======== EXTRACTED DATA ========

(** The same, when the continuation needs to know something about the
    value the first computation returns from a strengthless session. *)
Lemma spares_bind_post : forall {A C} (Q : A -> Prop) (m : M Combat.State A)
    (k : A -> M Combat.State C),
  (forall s a s', strengthless s -> m s = (Ret a, s') -> Q a) ->
  spares m -> (forall a, Q a -> spares (k a)) -> spares (bind m k).
Proof.
  intros A C Q m k HQ Hm Hk s o s' Hs E. unfold bind in E.
  destruct (m s) as [[a|e|] s1] eqn:Em.
  - destruct (Hm _ _ _ Hs Em) as [H1 E1].
    destruct (Hk a (HQ _ _ _ Hs Em) _ _ _ H1 E) as [H2 E2].
    split; [exact H2|congruence].
  - inversion E; subst. exact (Hm _ _ _ Hs Em).
  - inversion E; subst. exact (Hm _ _ _ Hs Em).
Qed.

Lemma spares_try_catch : forall {A} (m : M Combat.State A) h,
  spares m -> (forall e, spares (h e)) -> spares (try_catch m h).
Proof.
  intros A m h Hm Hh s o s' Hs E. unfold try_catch in E.
  destruct (m s) as [[a|e|] s1] eqn:Em.
  - inversion E; subst. exact (Hm _ _ _ Hs Em).
  - destruct (Hm _ _ _ Hs Em) as [H1 E1].
    destruct (Hh e _ _ _ H1 E) as [H2 E2]. split; [exact H2|congruence].
  - inversion E; subst. exact (Hm _ _ _ Hs Em).
Qed.

Lemma spares_when : forall b m, spares m -> spares (when b m).
Proof.
  intros [] m H; [exact H|apply spares_of_preserves, preserves_ret].
Qed.

Lemma spares_forEach : forall {A} (l : list A) k,
  (forall a, spares (k a)) -> spares (forEach l k).
Proof.
  intros A l k H. induction l as [|a l IH]; cbn [forEach].
  - apply spares_of_preserves, preserves_ret.
  - apply spares_bind; [apply H|intro; exact IH].
Qed.

(** A reference read from [this.enemy] in a strengthless session is null
    or the enemy object. *)
Lemma spares_with_enemy : forall {A} (k : option Combat.Ref -> M Combat.State A),
  spares (k None) -> spares (k (Some Combat.EnemyObject)) ->
  spares (bind (gets Combat.enemy) k).
Proof.
  intros A k Hn He s o s' Hs E. rewrite bind_gets in E.
  destruct Hs as [Hr Hst].
  destruct (Combat.enemy s) as [[|]|] eqn:Er.
  - congruence.
  - apply (He s o s'); [split; [congruence|exact Hst]|exact E].
  - apply (Hn s o s'); [split; [congruence|exact Hst]|exact E].
Qed.

Lemma spares_cleanup : spares Combat.cleanup.
Proof.
  intros s o s' [Hr Hs] E. unfold Combat.cleanup, modify in E.
  inversion E; subst. split; [split; [discriminate|exact Hs]|reflexivity].
Qed.

Ltac spare_step :=
  match goal with
  | |- forall _, _ => intro
  | |- spares (bind (gets Combat.enemy) _) => apply spares_with_enemy
  | |- spares (bind _ _) => apply spares_bind
  | |- spares (ret _) => apply spares_of_preserves, preserves_ret
  | |- spares (throw _) => apply spares_of_preserves, preserves_throw
  | |- spares (gets _) => apply spares_of_preserves, preserves_gets
  | |- spares (when _ _) => apply spares_when
  | |- spares (forEach _ _) => apply spares_forEach
  | |- spares (Combat.logMessage _ _) =>
      apply spares_of_preserves, preserves_logMessage; pres_side
  | |- spares (random _) =>
      apply spares_of_preserves, preserves_random; pres_side
  | |- spares (randomInt _ _ _) =>
      apply spares_of_preserves, preserves_randomInt; pres_side
  | |- spares (randomChoice _ _) =>
      apply spares_of_preserves, preserves_randomChoice; pres_side
  | |- spares (Combat.read _) => apply spares_of_preserves, preserves_read
  | |- spares (Combat.write None _) =>
      apply spares_of_preserves, preserves_throw
  | |- spares (Combat.write (Some Combat.EnemyObject) _) =>
      apply spares_of_preserves, preserves_modify; intros; reflexivity
  | |- spares Combat.cleanup => apply spares_cleanup
  | |- spares (modify _) =>
      apply spares_of_preserves, preserves_modify; pres_side
  | |- spares (if ?b then _ else _) => destruct b
  | |- spares (match ?x with _ => _ end) => destruct x
  end.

========

= PROBLEM TO WORK ON =
Copy each line of the records above that carries the word "from".

= SOLUTION =
    value the first computation returns from a strengthless session. *)
(** A reference read from [this.enemy] in a strengthless session is null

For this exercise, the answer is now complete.